The new Center for Science, Technology, Engineering and Mathematics allows students to work in a space reflecting the high-tech and collaborative offices common in industry.

It will support the school’s practical college program in Information Technology, which provides students with free courses at Austin Community College and the opportunity to earn an Associate’s Degree in Applied Science with a specialization in cybersecurity.


“We knew that the students sitting in rows in a traditional classroom did not prepare them for what would happen next,” Deputy principal Kevin Garcia said during a visit to the center on Wednesday. “It didn’t prepare them for the college experience. It didn’t prepare them for the industry.”

The center, housed in a renovated section of the high school, offers students a space to explore virtual reality and esports, interactive screens and classrooms, a computer lab with 34 of the latest Dell desktops and a high-end server. power.

The $ 300,000 server, separate from the district’s computer network, will serve as a “sandbox” for students to experiment and explore cybersecurity without endangering the district’s network, Garcia said.

The renovation cost about $ 1.5 million, Garcia said, and it was made possible through collaboration with Dell, according to district leaders.
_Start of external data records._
Lemma seed_samples_tag_names clock ss : forall i c c',
  foreign_keys c = false ->
  seed_samples clock i ss c = Ok (tt, c') ->
  Forall (fun s => Forall Q (cleaned s.2)) ss ->
  tag_names_all (db c) -> tag_names_all (db c').
Proof.
  induction ss as [|[[[title content] category] tag_names] rest IH];
    intros i c c' Hfk Hrun Hnames Hold.
  - by injection Hrun as <-.
  - apply Forall_cons in Hnames as [Hhere Hrest]. simpl in Hhere.
    cbn [seed_samples] in Hrun. unfold bind at 1 in Hrun.
    rewrite insert_note_run in Hrun. cbv zeta in Hrun.
    set (nid := Sql.next_rowid _ _) in Hrun.
    set (c1 := with_notes c _ _) in Hrun.
    destruct (set_note_tags_spec c1 nid tag_names Hfk)
      as (ids & c2 & Hg & Hall & Hset).
    unfold bind at 1 in Hrun. rewrite Hset in Hrun.
    assert (Hfk2 : foreign_keys c2 = false) by (by rewrite (grows_fk _ _ Hg)).
    apply (IH (S i) (with_note_tags c2 _) c' Hfk2 Hrun Hrest).
    by apply (set_note_tags_tag_names c1 nid tag_names _ _ Hfk Hset).
Qed.

Lemma seed_data_tag_names clock d :
  Forall (fun s => Forall Q (cleaned s.2)) samples ->
  tag_names_all d -> tag_names_all (snd (seed_data clock d)).
Proof.
  intros Hnames Hold. unfold seed_data, get_conn. unfold bind at 1.
  unfold Sql.count_notes, query. change (db (connect d)) with d.
  destruct (bool_decide (0 < length (notes d))%nat); [done|].
  destruct (seed_samples_full clock samples 0%nat (connect d) eq_refl)
    as (c' & added & new & Hrun & _). rewrite Hrun. simpl.
  by apply (seed_samples_tag_names clock samples 0%nat (connect d) c' eq_refl).
Qed.

End TagNames.

Lemma reachable_tag_names_trimmed d :
  reachable d -> tag_names_all trimmed d.
Proof.
  induction 1.
  - constructor.
  - apply create_note_tag_names; [apply cleaned_trimmed|done].
  - apply update_note_tag_names; [apply cleaned_trimmed|done].
  - done.
  - apply seed_data_tag_names; [|done].
    apply Forall_forall. intros s _. apply cleaned_trimmed.
Qed.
Students in the program will also benefit from visits, mentoring, and post-graduation interviews with Dell, headquartered in Round Rock.

“And so not only can you walk into this place that replicates the experience you would have if you were at Dell, but you will be blessed with wonderful compensation for it,” Anthony Mays, district school principal, said said 21 freshmen in the program Wednesday.

The partnership builds on the district’s first college programs to prepare the school’s students, made up of 82 percent Hispanic students and 13 percent black students, to enter the growing tech industry at Austin and the United States.

For Dell, which began collaborating with the school district in 2015, the goal is to give back to the Austin community while securing a future tech workforce, said Snow White, education strategist for the business.

White said the company projects a global labor shortage of 4.3 million people in the tech industry by 2030.

“That’s a mind boggling figure when you think about it, and it’s an industry that drives progress,” she said. “So at Dell we need people, students like you, to build this pipeline. “

The program focuses on cybersecurity, which has become an increasingly important field in technology, but it will also give students the opportunity to learn more about the growing areas of gaming, esports and of virtual reality.

“We know cybersecurity will be there for as long as you need it,” Garcia said. “But if not, we also know that you are going to be preparing to pivot in the direction this will take us.”

District leaders said the high school collaboration would serve as a pilot to expand or create similar career-focused programs in the district.

North Austin’s Navarro Early College, for example, offers similar programs that focus on computer programming and user experience design.

Creslond Fannin, executive director of the district’s first high schools and P-TECH programs, said officials were in talks with ACC and Tesla, which is moving its headquarters to Austin, in hopes of creating another collaboration.

“One of the most important things we’ve found is that we really need to align ourselves more with our math curriculum, starting in grades three and four, really getting them on that advanced path so that they are really prepared for math is behind the work on such complex parts as at Tesla, ”she said.

For now, she hopes the STEM center and the Dell partnership will lead students to employment.

“STEM is one of the fastest growing fields we have in this country that will be really employable for everyone, and the associate degree is really going to give them a head start, even maybe for certain managerial positions when applying for the job, ”she said.

© 2021 www.statesman.com. Distributed by Tribune Content Agency, LLC.